Nvidia’s next-gen GPUs set for launch

Mar 25, 2010 — by LinuxDevices Staff — from the LinuxDevices Archive — 2 views

Nvidia will launch new GeForce GPU (graphics processing units) tomorrow using its next-generation “Fermi” architecture, The Wall Street Journal reports. It's said the products will include 512 cores and three billion transistors, doubling the amounts in the company's previous chips.

Jerry Dicolo's story for The Wall Street Journal at one point refers to a single product, claiming "the latest GPU is Nvidia's first product using its Fermi design architecture. Elsewhere, however, it refers to "new chips, to be part of Nvidia's GeForce line of GPUs."

In fact, as we review later in this story, Nvidia announced two Fermi-based parallel processors for the high-performance computing market, the Tesla C2070 and C2050. We presume that these specialized products, which do not yet appear to be shipping, flew below the Journal's radar.

Tomorrow's announcement most likely involves the formal debut of the long-delayed GF100, a 40nm implementation of the Fermi architecture. According to various reports, the DirectX 11-capable GF100 will be built into two new GPUs, the GeForce GTX 470 and GTX 480. It's said OEMs such as Asus, MSI, and Zotac will ship graphics cards based on these GPUs next month.

ATI released DirectX 11-compatible GPUs in its Radeon product line as long ago as September, garnering a technological advantage. However, manufacturing delays forced both ATI and Nvidia to keep selling last-generation products, giving Nvidia something of a reprieve, according to Dicolo. In the fourth quarter of 2009, Nvidia increased its position in the desktop GPU market, raising its share to 64.8 percent from 62.1 percent a year ago, Jon Peddie Research is quoted as saying.

Background on Fermi

Fermi, announced last October at Nvidia's inaugural GPU Technology Conference in San Jose, amounts to a third generation of products embodying the company's "GPU computing" model.
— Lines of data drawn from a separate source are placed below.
(** X16. Downloading the parts. Once the user has confirmed, every blob is
    handed to the browser, in order, under the name of its rank (from 1)
    and with the extension that fits its type; the browser is given 1.5
    seconds between two files and none after the last; and the loading
    indicator goes on before the first file and off after the last. Without
    the confirmation, or with no blob, nothing happens. *)
Theorem handleDownload_parts (desk : Desk) (images : list ImageItem)
        (settings : Settings) (blobs : list Blob) :
  blobs <> [] ->
  let evs := handleDownload desk images settings blobs parts in
  (confirmed desk = true ->
   downloadsOf evs
   = map (fun p => (OfBlob (snd p), PartName (fst p + 1) (extOf (snd p))))
         (List.combine (zseq 0 (length blobs)) blobs)
   /\ length (filter isPause evs) = (length blobs - 1)%nat
   /\ (exists middle,
          evs = [Downloads.SetIsLoading true] ++ middle
                ++ [Downloads.SetIsLoading false]
          /\ Forall (fun e => match e with
                              | Downloads.SetIsLoading _
                              | Downloads.Alert _ => False
                              | _ => True
                              end) middle))
  /\ (confirmed desk = false -> evs = [])
  /\ handleDownload desk images settings [] parts = [].
Proof.
  intros Hne evs. split; [|split].
  - intros Hc.
    destruct (@downloadParts_spec (Z.of_nat (length blobs)) blobs 0)
      as (D & W & F); [lia|].
    assert (E : evs = [Downloads.SetIsLoading true]
                      ++ downloadParts (Z.of_nat (length blobs)) 0 blobs
                      ++ [Downloads.SetIsLoading false]).
    { unfold evs, handleDownload. destruct blobs; [contradiction|].
      now rewrite Hc. }
    rewrite E. split; [|split].
    + unfold downloadsOf in *. rewrite !flat_map_app, D. cbn.
      now rewrite app_nil_r.
    + rewrite !filter_app, !length_app. cbn [filter isPause length]. lia.
    + eexists. split; [reflexivity|exact F].
  - intros Hc. unfold evs, handleDownload. destruct blobs; [reflexivity|].
    now rewrite Hc.
  - reflexivity.
Qed.

Lemma handleDownload_parts_witness :
  length (filter isPause
            (handleDownload desk [] DEFAULT_SETTINGS
                            [jpegBlob 0; jpegBlob 1; jpegBlob 2] parts))
  = 2%nat.
Proof.
  destruct (@handleDownload_parts desk [] DEFAULT_SETTINGS
              [jpegBlob 0; jpegBlob 1; jpegBlob 2])
    as (H & _); [discriminate|].
  destruct (H eq_refl) as (_ & P & _). exact P.
Defined.

(** *** The combined image *)

Lemma drawStack_tiled bitmaps : forall y,
  tiled y (drawStack y bitmaps)
        (fold_left (fun sum b => sum + height b) bitmaps y)
  /\ map (fun p => fst (fst p)) (drawStack y bitmaps) = bitmaps.
Proof.
  induction bitmaps as [|bmp rest IH]; intros y; [split; reflexivity|].
  cbn [drawStack tiled fold_left map fst].
  destruct (IH (y + height bmp)) as [T M]. repeat split; [exact T|].
  now rewrite M.
Qed.

Lemma allBitmaps_length desk blobs : forall bitmaps,
  allBitmaps desk blobs = Some bitmaps ->
  length bitmaps = length blobs
  /\ map (createImageBitmap desk) blobs = map Some bitmaps.
Proof.
  induction blobs as [|b rest IH]; intros bitmaps; cbn [allBitmaps].
  - intros [= <-]. split; reflexivity.
  - destruct (createImageBitmap desk b) as [bmp|] eqn:E; [|discriminate].
    destruct (allBitmaps desk rest) as [bmps|]; [|discriminate].
    intros [= <-]. destruct (IH bmps eq_refl) as [L M].
    cbn. rewrite E, M, L. split; reflexivity.
Qed.

(** X17. The combined image. When a combined image is downloaded there were at
    most 100 images in the list, every blob was decoded, and the canvas
    holds the bitmaps in order, stacked from the top without a gap or an
    overlap: it is as wide as the first bitmap and as high as all of them
    together, and its area is within the limit, 50,000,000 pixels or
    16,777,216 on a phone or a tablet. *)
Theorem handleDownload_combine (desk : Desk) (images : list ImageItem)
        (settings : Settings) (blobs : list Blob)
        (cvs : Canvas) (mime : Mime) (quality : Q) (blob : Blob)
        (name : FileName) :
  In (DownloadBlob (OfCanvas cvs mime quality blob) name)
     (handleDownload desk images settings blobs combine) ->
  (length images <= 100)%nat
  /\ canvasWidth cvs * canvasHeight cvs <= pixelLimit desk
  /\ exists first rest,
       allBitmaps desk blobs = Some (first :: rest)
       /\ length (first :: rest) = length blobs
       /\ map (fun p => fst (fst p)) (drawn cvs) = first :: rest
       /\ tiled 0 (drawn cvs) (canvasHeight cvs)
       /\ canvasWidth cvs = width first.
Proof.
  unfold handleDownload. destruct blobs as [|b0 bs]; [intros []|].
  fold (pixelLimit desk).
  destruct (Z.ltb_spec 100 (Z.of_nat (length images))) as [Hm|Hm].
  { cbn [In]. intros [H|[]]. discriminate. }
  destruct (allBitmaps desk (b0 :: bs)) as [[|first rest]|] eqn:A;
    try (cbn [In app]; intros H;
         repeat (destruct H as [H|H]; try discriminate); contradiction).
  cbv zeta.
  destruct (pixelLimit desk <? _) eqn:Hp.
  { cbn [In app]. intros H.
    repeat (destruct H as [H|H]; try discriminate). contradiction. }
  apply Z.ltb_ge in Hp.
  destruct (Downloads.toBlob desk _ _ _) as [blob'| |e];
    cbn [In app]; intros H;
    repeat (destruct H as [H|H]; try discriminate); try contradiction.
  injection H as <- _ _ _ _.
  cbn [canvasWidth canvasHeight drawn].
  destruct (drawStack_tiled (first :: rest) 0) as [T M].
  destruct (allBitmaps_length desk (b0 :: bs) A) as [L _].
  split; [lia|]. split; [exact Hp|].
  exists first, rest.
  split; [reflexivity|]. split; [exact L|]. split; [exact M|].
  split; [exact T|reflexivity].
Qed.

Lemma handleDownload_combine_witness :
  let cvs := {| canvasWidth := 100; canvasHeight := 80;
                drawn := [ ({| width := 100; height := 40 |}, 0, 0);
                           ({| width := 100; height := 40 |}, 0, 40) ] |} in
  tiled 0 (drawn cvs) (canvasHeight cvs)
  /\ canvasWidth cvs * canvasHeight cvs <= pixelLimit desk.
Proof.
  intros cvs.
  destruct (@handleDownload_combine desk fourImages DEFAULT_SETTINGS
              [jpegBlob 0; jpegBlob 1] cvs ImageJpeg (50 / 100)%Q
              (jpegBlob 9) (CombinedName 7 jpg))
    as (_ & P & first & rest & _ & _ & _ & T & _).
  - cbn. right. right. left. reflexivity.
  - split; assumption.
Defined.

End DownloadProofs.

(** ** The names of the files and the types of the blobs *)

Module FormatProofs.
Import Js Types Dom App Scenarios Downloads Delivery.

Section Typed.
Variable env : Env.
Variable images : list ImageItem.
Variable settings : Settings.
Variable opType : OpType.
Variable arr : list Z.
Hypothesis honest_encoder : honest env.

Local Abbreviation typed :=
  (fun blob : Blob => blobType blob = mimeType settings).

Lemma batchLoop_types n : forall b temp tr,
  Forall typed temp ->
  Forall typed (snd (fst (batchLoop env images settings opType arr n b temp tr))).
Proof.
  induction n as [|n IH]; intros b temp tr Ht; [exact Ht|].
  rewrite TraceFacts.batchLoop_S.
  destruct (cancelRef env tr); [exact Ht|]. cbv zeta.
  destruct (cancelRef env _); [exact Ht|].
  destruct (Dom.toBlob env _ _ _ _) as [blob| |e] eqn:A.
  - apply IH. apply Forall_app. split; [exact Ht|].
    constructor; [|constructor]. exact (honest_encoder _ _ _ _ A).
  - apply IH. cbn. now rewrite app_nil_r.
  - exact Ht.
Qed.

End Typed.

Lemma runGeneration_types env images settings opType :
  honest env ->
  Forall (fun blob => blobType blob = mimeType settings)
         (tempBlobs (runGeneration env images settings opType)).
Proof.
  intros Hh.
  unfold runGeneration. destruct images as [|img rest]; [constructor|].
  destruct (Utils.parseMaskIndices (arrayLimit env) (maskIndices settings))
    as [arr|]; [|constructor].
  pose proof (@batchLoop_types env (img :: rest) settings opType arr Hh
                (Z.to_nat (totalBatches (img :: rest) settings opType arr))
                0 []
                [ SetGeneratedBlobs []; Dom.SetIsLoading true;
                  Dom.SetLoadingText Preparing; Dom.Wait (Timer 50) ]
                (Forall_nil _)) as H.
  unfold afterParse.
  destruct (canvasRef env); [|constructor]. cbn [negb].
  destruct (batchLoop env (img :: rest) settings opType arr _ _ _ _)
    as [[c temp] tr].
  exact H.
Qed.

Lemma zipEntries_spec ext blobs : forall i,
  map snd (zipEntries ext i blobs) = blobs
  /\ map fst (zipEntries ext i blobs)
     = map (fun k => PartName (k + 1) ext) (zseq i (length blobs)).
Proof.
  induction blobs as [|b rest IH]; intros i; [split; reflexivity|].
  cbn [zipEntries map fst snd length]. rewrite RepackProofs.zseq_cons.
  destruct (IH (i + 1)) as [E1 E2]. cbn [map]. now rewrite E1, E2.
Qed.

(** X18. The archive. With an encoder that gives the type it is asked for, a
    quality setting of at most 100, and the settings left as they were for
    the run, the archive holds every blob of the run, in order, each under
    the name of its rank (from 1) and with the extension that fits its
    type: [png] for a quality of 100 and [jpg] below. *)
Theorem handleDownload_zip_names (env : Env) (desk : Desk)
        (images : list ImageItem) (settings : Settings) (opType : OpType)
        (entries : list (FileName * Blob)) (name : FileName) :
  honest env ->
  qualityVal settings <= 100 ->
  let blobs := tempBlobs (runGeneration env images settings opType) in
  In (DownloadBlob (OfZip entries) name)
     (handleDownload desk images settings blobs zip) ->
  map snd entries = blobs
  /\ map fst entries
     = map (fun p => PartName (fst p + 1) (extOf (snd p)))
           (List.combine (zseq 0 (length blobs)) blobs)
  /\ name = ZipName (now desk).
Proof.
  intros Hh Hq blobs.
  pose proof (@runGeneration_types env images settings opType Hh) as Ty.
  fold blobs in Ty. unfold handleDownload.
  destruct blobs as [|b0 bs] eqn:Eb; [intros []|].
  destruct (generateAsync desk);
    cbn [In app]; intros H;
    repeat (destruct H as [H|H]; try discriminate); try contradiction.
  injection H as <- <-.
  destruct (zipEntries_spec (if qualityVal settings =? 100 then png else jpg)
                            (b0 :: bs) 0) as [E1 E2].
  split; [exact E1|]. split; [|reflexivity].
  etransitivity; [exact E2|].
  assert (G : forall (l : list Blob) i,
             Forall (fun blob => blobType blob = mimeType settings) l ->
             map (fun k => PartName (k + 1)
                                    (if qualityVal settings =? 100
                                     then png else jpg))
                 (zseq i (length l))
             = map (fun p => PartName (fst p + 1) (extOf (snd p)))
                   (List.combine (zseq i (length l)) l)).
  { induction l as [|x l IH]; intros i Hl; [reflexivity|].
    inversion Hl as [|? ? Hx Hl']; subst.
    cbn [length]. rewrite RepackProofs.zseq_cons.
    cbn [List.combine map fst snd]. rewrite (IH (i + 1) Hl'). f_equal.
    f_equal. unfold extOf. rewrite Hx. unfold mimeType, isPng, qVal.
    destruct (Z.eqb_spec (qualityVal settings) 100) as [->|Hne];
      [reflexivity|].
    destruct (Z.ltb_spec (qualityVal settings) 10).
    - reflexivity.
    - destruct (Z.gtb_spec (qualityVal settings) 100); [lia|].
      destruct (Z.eqb_spec (qualityVal settings) 100); [contradiction|].
      reflexivity. }
  now apply G.
Qed.

Lemma handleDownload_zip_names_witness :
  let blobs := tempBlobs (runGeneration studio fourImages DEFAULT_SETTINGS
                                        normal) in
  map snd (zipEntries jpg 0 blobs) = blobs.
Proof.
  intros blobs.
  destruct (@handleDownload_zip_names studio desk fourImages DEFAULT_SETTINGS
              normal (zipEntries jpg 0 blobs) (ZipName 7))
    as (H & _).
  - intros k sheet mime q blob. cbn. now intros [= <-].
  - cbn. lia.
  - vm_compute. right. right. left. reflexivity.
  - exact H.
Defined.

End FormatProofs.

(** ** Previews *)

Module PreviewProofs.
Import Js Types Dom Utils App Scenarios Observations Rendering Previews
       CellProofs GridProofs WidthProofs.

(** *** The quality preview *)

(** *** The overlay preview *)

Section Uncancelled.
Variable env : Env.
Variables rows cols : Z.
Variables w h gap : jsnum.
Variables globalOffset startNum : Z.
Variable maskIndices : list Z.
Variable settings : Settings.
Variable applyMask : bool.
Variable forceHideNums : bool.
The first generation was the G80 unified graphics/computing architecture, introduced in November 2006 and later embodied in the GeForce 8800, Quadro FX 6500, and Tesla C870 GPU products.

The G80 was the first GPU to replace separate vertex and pixel pipelines with a single unified processor, the first to utilize a scalar thread processor, and the first to support C, according to the company.

The second generation was the GT200, introduced in the GeForce GTX 280, Quadro FX 5800, and Tesla T10 GPUs. GT200 increased the number of streaming processor cores — subsequently referred to as "Cuda" cores — from 128 to 240. It also added "hardware memory access coalescing," improving memory access efficiency, along with double-precision floating point support, Nvidia says.

A comparison of Nvidia GPU generations
Source: Nvidia

Fermi, implemented in a GPU containing more than three billion transistors, more than doubles the number of Cuda cores, organizing them into 16 SMs (streaming multiprocessors) with 32 cores apiece. Sporting up to 6GB of GDDR5 RAM, Fermi is the first product of its type to support ECC (error correcting code), the company says.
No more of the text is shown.